What is expected:
Using the entries below, output each line exactly from the first through the one that contains "Definition Stores : Type".

Collected data entries:
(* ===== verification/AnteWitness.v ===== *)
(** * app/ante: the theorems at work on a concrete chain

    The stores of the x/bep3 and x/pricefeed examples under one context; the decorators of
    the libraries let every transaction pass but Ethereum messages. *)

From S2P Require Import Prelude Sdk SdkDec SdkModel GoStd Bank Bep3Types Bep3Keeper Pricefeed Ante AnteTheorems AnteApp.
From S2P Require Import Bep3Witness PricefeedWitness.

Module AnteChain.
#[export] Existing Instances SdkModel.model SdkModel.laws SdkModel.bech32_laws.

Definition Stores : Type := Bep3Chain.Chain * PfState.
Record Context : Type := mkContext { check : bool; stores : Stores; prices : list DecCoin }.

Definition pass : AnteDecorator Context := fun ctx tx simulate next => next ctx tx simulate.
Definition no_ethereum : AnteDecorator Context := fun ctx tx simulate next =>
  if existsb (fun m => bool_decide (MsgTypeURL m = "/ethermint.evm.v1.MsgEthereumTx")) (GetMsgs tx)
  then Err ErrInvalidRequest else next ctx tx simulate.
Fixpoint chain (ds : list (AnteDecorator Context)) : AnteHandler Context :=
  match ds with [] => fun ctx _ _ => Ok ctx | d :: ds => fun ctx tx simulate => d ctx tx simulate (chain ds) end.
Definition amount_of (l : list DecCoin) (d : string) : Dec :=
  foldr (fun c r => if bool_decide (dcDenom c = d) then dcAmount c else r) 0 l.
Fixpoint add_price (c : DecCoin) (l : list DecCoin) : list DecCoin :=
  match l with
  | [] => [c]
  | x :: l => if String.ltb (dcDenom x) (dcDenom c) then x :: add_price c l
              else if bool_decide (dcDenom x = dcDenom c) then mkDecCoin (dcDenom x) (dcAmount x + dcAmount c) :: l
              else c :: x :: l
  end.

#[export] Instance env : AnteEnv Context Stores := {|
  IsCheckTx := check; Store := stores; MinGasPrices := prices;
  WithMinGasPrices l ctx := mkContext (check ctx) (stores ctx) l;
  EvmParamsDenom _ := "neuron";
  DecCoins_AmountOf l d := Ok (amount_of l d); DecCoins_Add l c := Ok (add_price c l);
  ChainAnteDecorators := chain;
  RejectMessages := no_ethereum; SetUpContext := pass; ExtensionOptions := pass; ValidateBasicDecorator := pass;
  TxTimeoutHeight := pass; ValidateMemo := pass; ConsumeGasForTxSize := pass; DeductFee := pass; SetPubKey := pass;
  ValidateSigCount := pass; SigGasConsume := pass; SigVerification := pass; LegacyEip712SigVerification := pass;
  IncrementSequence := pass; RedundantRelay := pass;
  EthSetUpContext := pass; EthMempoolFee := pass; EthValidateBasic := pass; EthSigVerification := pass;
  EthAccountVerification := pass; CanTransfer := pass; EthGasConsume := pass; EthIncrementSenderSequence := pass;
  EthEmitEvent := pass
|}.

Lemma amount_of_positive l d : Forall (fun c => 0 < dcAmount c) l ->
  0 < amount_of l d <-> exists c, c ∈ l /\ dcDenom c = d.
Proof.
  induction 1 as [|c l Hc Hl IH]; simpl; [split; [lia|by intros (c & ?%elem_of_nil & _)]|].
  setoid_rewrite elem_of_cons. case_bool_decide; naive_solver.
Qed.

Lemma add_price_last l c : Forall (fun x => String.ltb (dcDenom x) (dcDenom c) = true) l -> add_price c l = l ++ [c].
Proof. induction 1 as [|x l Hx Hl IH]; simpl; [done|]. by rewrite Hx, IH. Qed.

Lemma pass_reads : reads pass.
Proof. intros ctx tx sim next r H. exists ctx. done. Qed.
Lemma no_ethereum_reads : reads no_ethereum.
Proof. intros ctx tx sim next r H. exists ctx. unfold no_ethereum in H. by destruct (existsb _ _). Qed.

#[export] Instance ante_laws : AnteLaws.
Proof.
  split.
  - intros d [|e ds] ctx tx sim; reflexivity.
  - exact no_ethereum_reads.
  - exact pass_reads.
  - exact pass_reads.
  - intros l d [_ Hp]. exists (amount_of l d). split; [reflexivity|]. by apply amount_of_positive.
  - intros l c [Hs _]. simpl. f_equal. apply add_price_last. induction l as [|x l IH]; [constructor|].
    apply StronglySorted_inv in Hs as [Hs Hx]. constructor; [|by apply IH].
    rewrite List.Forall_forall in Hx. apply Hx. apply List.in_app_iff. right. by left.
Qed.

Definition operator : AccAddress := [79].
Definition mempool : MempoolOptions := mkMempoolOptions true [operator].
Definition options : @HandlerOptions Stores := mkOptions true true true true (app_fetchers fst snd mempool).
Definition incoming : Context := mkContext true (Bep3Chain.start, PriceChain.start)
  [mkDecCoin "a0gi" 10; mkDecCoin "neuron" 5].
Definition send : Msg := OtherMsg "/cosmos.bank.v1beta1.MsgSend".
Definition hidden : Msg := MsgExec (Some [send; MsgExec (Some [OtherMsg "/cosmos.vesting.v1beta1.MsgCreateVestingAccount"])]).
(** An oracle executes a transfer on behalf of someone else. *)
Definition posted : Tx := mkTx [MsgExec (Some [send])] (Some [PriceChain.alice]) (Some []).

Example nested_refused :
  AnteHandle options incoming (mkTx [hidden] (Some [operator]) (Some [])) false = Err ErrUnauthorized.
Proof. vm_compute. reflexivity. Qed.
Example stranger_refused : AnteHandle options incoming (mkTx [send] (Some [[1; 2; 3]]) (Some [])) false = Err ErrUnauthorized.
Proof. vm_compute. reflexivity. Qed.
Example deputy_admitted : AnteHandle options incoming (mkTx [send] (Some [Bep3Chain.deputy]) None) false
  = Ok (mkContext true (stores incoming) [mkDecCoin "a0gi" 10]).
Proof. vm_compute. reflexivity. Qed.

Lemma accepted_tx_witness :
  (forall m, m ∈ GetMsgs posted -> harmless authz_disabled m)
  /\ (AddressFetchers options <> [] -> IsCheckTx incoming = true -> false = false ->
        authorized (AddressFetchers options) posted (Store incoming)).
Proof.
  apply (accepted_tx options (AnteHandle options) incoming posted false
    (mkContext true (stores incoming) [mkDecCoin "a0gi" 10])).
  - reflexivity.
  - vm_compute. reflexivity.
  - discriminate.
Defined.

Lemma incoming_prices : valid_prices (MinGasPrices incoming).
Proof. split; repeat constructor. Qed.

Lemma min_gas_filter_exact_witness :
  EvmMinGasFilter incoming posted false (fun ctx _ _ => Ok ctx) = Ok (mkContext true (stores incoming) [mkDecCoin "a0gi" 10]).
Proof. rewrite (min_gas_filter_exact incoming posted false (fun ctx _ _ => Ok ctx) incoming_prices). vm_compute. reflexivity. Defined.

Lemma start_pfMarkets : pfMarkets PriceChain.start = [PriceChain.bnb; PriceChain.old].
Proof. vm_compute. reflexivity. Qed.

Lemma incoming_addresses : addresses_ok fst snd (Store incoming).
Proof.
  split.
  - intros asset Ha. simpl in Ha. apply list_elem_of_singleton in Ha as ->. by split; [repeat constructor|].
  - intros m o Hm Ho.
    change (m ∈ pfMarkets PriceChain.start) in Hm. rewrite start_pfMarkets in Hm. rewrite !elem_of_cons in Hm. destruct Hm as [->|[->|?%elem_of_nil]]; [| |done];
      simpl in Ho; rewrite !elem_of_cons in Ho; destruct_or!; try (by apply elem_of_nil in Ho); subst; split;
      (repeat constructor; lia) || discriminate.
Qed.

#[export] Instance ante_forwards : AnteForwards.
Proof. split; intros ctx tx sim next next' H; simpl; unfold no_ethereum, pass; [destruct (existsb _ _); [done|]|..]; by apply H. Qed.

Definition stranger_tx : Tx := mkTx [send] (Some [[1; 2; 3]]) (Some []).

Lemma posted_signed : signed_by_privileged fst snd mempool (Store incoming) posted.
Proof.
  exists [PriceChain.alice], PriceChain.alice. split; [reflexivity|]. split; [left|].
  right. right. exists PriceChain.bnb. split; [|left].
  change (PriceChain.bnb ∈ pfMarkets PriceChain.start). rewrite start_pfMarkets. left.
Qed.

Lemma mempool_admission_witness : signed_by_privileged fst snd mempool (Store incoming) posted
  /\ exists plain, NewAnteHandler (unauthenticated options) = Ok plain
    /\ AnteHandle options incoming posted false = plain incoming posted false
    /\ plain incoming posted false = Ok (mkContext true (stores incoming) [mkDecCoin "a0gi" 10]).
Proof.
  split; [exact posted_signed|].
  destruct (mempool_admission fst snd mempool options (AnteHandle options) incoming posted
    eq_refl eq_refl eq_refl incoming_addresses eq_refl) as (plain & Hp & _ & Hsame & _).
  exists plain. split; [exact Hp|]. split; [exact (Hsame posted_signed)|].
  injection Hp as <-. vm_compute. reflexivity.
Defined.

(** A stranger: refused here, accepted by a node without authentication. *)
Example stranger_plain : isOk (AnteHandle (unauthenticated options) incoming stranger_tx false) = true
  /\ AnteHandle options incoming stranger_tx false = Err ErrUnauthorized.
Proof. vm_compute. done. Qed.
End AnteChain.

Exercise answer:
(* ===== verification/AnteWitness.v ===== *)
(** * app/ante: the theorems at work on a concrete chain

    The stores of the x/bep3 and x/pricefeed examples under one context; the decorators of
    the libraries let every transaction pass but Ethereum messages. *)

From S2P Require Import Prelude Sdk SdkDec SdkModel GoStd Bank Bep3Types Bep3Keeper Pricefeed Ante AnteTheorems AnteApp.
From S2P Require Import Bep3Witness PricefeedWitness.

Module AnteChain.
#[export] Existing Instances SdkModel.model SdkModel.laws SdkModel.bech32_laws.

Definition Stores : Type := Bep3Chain.Chain * PfState.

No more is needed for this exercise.